(** * Bulk file renamer: a shallow embedding of the rename core

    The development follows the Python sources module by module:
    - [PyStr], [PosixPath], [OS]: the parts of the Python runtime the code
      calls (str methods, os.path on a POSIX host, a small in-memory file
      system standing for the disk);
    - [Validators], [FileUtils], [PatternBuilder], [FileManager], [Renamer]:
      the functions of utils/validators.py, utils/file_utils.py,
      core/pattern_builder.py, core/file_manager.py and core/renamer.py;
    - [PatternEdit], [Sanitize], [FileList], [Orchestrator], [Backup]:
      further functions of the same files (editing and parsing a pattern,
      extensions and sanitizing, the file list and its statistics, the
      rest of the orchestrator, unique names and backups).

    Python objects that are mutated in place (the file list, the pattern
    elements, the undo stack, the disk) are threaded explicitly: every
    method takes the state it reads and returns the state it leaves.

    A Python str is a [string]; one [ascii] stands for one code point, so
    the embedding covers code points below 256. *)

From stdpp Require Import gmap strings list sorting.
From Stdlib Require Import ZArith DecimalString Ascii.

(** ** Python str primitives *)
Module PyStr.

Definition ord (c : ascii) : N := N_of_ascii c.
Definition chr (n : N) : ascii := ascii_of_N n.

Definition in_range (lo hi : N) (c : ascii) : bool :=
  (lo <=? ord c)%N && (ord c <=? hi)%N.

(** Whitespace as str.isspace and the regex class \s see it (code points
    9-13, 28-32, 133 and 160 are the ones below 256). *)
Definition isspace (c : ascii) : bool :=
  in_range 9 13 c || in_range 28 32 c || (ord c =? 133)%N || (ord c =? 160)%N.

(** str.lower, one code point at a time: A-Z and the Latin-1 capitals. *)
Definition lower_char (c : ascii) : ascii :=
  if in_range 65 90 c || (in_range 192 222 c && negb (ord c =? 215)%N)
  then chr (ord c + 32) else c.

Fixpoint lower (s : string) : string :=
  match s with
  | EmptyString => EmptyString
  | String c s' => String (lower_char c) (lower s')
  end.

(** str.upper on the letters whose upper-case form is again below 256 and
    one character long; the other characters are left as they are. *)
Definition upper_char (c : ascii) : ascii :=
  if in_range 97 122 c || (in_range 224 254 c && negb (ord c =? 247)%N)
  then chr (ord c - 32) else c.

Fixpoint upper (s : string) : string :=
  match s with
  | EmptyString => EmptyString
  | String c s' => String (upper_char c) (upper s')
  end.

(** Truth value of a str: non-empty. *)
Definition truthy (s : string) : bool :=
  match s with EmptyString => false | String _ _ => true end.

(** [c in s] for a single character. *)
Fixpoint contains_char (c : ascii) (s : string) : bool :=
  match s with
  | EmptyString => false
  | String d s' => Ascii.eqb c d || contains_char c s'
  end.

(** any(P(c) for c in s). *)
Fixpoint any_char (P : ascii → bool) (s : string) : bool :=
  match s with
  | EmptyString => false
  | String c s' => P c || any_char P s'
  end.

Definition startswith (s pre : string) : bool := String.prefix pre s.

Fixpoint endswith (s suf : string) : bool :=
  String.eqb s suf ||
  match s with
  | EmptyString => false
  | String _ s' => endswith s' suf
  end.

(** str.lstrip / rstrip / strip over a class of characters. *)
Fixpoint lstrip_by (P : ascii → bool) (s : string) : string :=
  match s with
  | EmptyString => EmptyString
  | String c s' => if P c then lstrip_by P s' else s
  end.

Fixpoint rstrip_by (P : ascii → bool) (s : string) : string :=
  match s with
  | EmptyString => EmptyString
  | String c s' =>
      match rstrip_by P s' with
      | EmptyString => if P c then EmptyString else String c EmptyString
      | r => String c r
      end
  end.

Definition strip_by (P : ascii → bool) (s : string) : string :=
  rstrip_by P (lstrip_by P s).

(** s.strip(chars) and s.strip(). *)
Definition strip_chars (chars s : string) : string :=
  strip_by (fun c => contains_char c chars) s.
Definition strip (s : string) : string := strip_by isspace s.

(** s.replace(old, new): leftmost non-overlapping occurrences.  [skip]
    counts the characters of a match still to be dropped. *)
Fixpoint replace_from (old new : string) (skip : nat) (s : string) : string :=
  match s with
  | EmptyString => EmptyString
  | String c s' =>
      match skip with
      | S k => replace_from old new k s'
      | O =>
          if String.prefix old s
          then new +:+ replace_from old new (String.length old - 1) s'
          else String c (replace_from old new 0 s')
      end
  end.

Fixpoint interleave (new s : string) : string :=
  match s with
  | EmptyString => new
  | String c s' => new +:+ String c (interleave new s')
  end.

Definition replace (s old new : string) : string :=
  match old with
  | EmptyString => interleave new s
  | String _ _ => replace_from old new 0 s
  end.

(** re.sub(re.escape(old), new, s, flags=re.IGNORECASE): the pattern is a
    literal, two characters match when their lower-case forms agree.  The
    replacement is taken literally, which is what re.sub does for a
    replacement without backslashes. *)
Fixpoint prefix_ignorecase (p s : string) : bool :=
  match p, s with
  | EmptyString, _ => true
  | String a p', String b s' =>
      Ascii.eqb (lower_char a) (lower_char b) && prefix_ignorecase p' s'
  | String _ _, EmptyString => false
  end.

Fixpoint sub_ignorecase_from (old new : string) (skip : nat) (s : string) : string :=
  match s with
  | EmptyString => EmptyString
  | String c s' =>
      match skip with
      | S k => sub_ignorecase_from old new k s'
      | O =>
          if prefix_ignorecase old s
          then new +:+ sub_ignorecase_from old new (String.length old - 1) s'
          else String c (sub_ignorecase_from old new 0 s')
      end
  end.

Definition sub_ignorecase (old new s : string) : string :=
  match old with
  | EmptyString => interleave new s
  | String _ _ => sub_ignorecase_from old new 0 s
  end.

(** str(n) for an int, and s.zfill(width). *)
Definition str (n : Z) : string := NilZero.string_of_int (Z.to_int n).

Fixpoint zeros (n : nat) : string :=
  match n with O => EmptyString | S k => String "0" (zeros k) end.

Definition zfill (s : string) (width : Z) : string :=
  let fill := zeros (Z.to_nat (width - Z.of_nat (String.length s))%Z) in
  match s with
  | String c s' =>
      if Ascii.eqb c "+" || Ascii.eqb c "-"
      then String c (fill +:+ s') else fill +:+ s
  | EmptyString => fill
  end.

○ ○ ○ ○ ○

### WHAT YOU NEED TO DO
Within the material above, transcribe exactly the lines that run from the line holding "one character long;" through the line holding "match rstrip_by P s' with".

### RESPONSE FOR THIS EXERCISE
    one character long; the other characters are left as they are. *)
Definition upper_char (c : ascii) : ascii :=
  if in_range 97 122 c || (in_range 224 254 c && negb (ord c =? 247)%N)
  then chr (ord c - 32) else c.

Fixpoint upper (s : string) : string :=
  match s with
  | EmptyString => EmptyString
  | String c s' => String (upper_char c) (upper s')
  end.

(** Truth value of a str: non-empty. *)
Definition truthy (s : string) : bool :=
  match s with EmptyString => false | String _ _ => true end.

(** [c in s] for a single character. *)
Fixpoint contains_char (c : ascii) (s : string) : bool :=
  match s with
  | EmptyString => false
  | String d s' => Ascii.eqb c d || contains_char c s'
  end.

(** any(P(c) for c in s). *)
Fixpoint any_char (P : ascii → bool) (s : string) : bool :=
  match s with
  | EmptyString => false
  | String c s' => P c || any_char P s'
  end.

Definition startswith (s pre : string) : bool := String.prefix pre s.

Fixpoint endswith (s suf : string) : bool :=
  String.eqb s suf ||
  match s with
  | EmptyString => false
  | String _ s' => endswith s' suf
  end.

(** str.lstrip / rstrip / strip over a class of characters. *)
Fixpoint lstrip_by (P : ascii → bool) (s : string) : string :=
  match s with
  | EmptyString => EmptyString
  | String c s' => if P c then lstrip_by P s' else s
  end.

Fixpoint rstrip_by (P : ascii → bool) (s : string) : string :=
  match s with
  | EmptyString => EmptyString
  | String c s' =>
      match rstrip_by P s' with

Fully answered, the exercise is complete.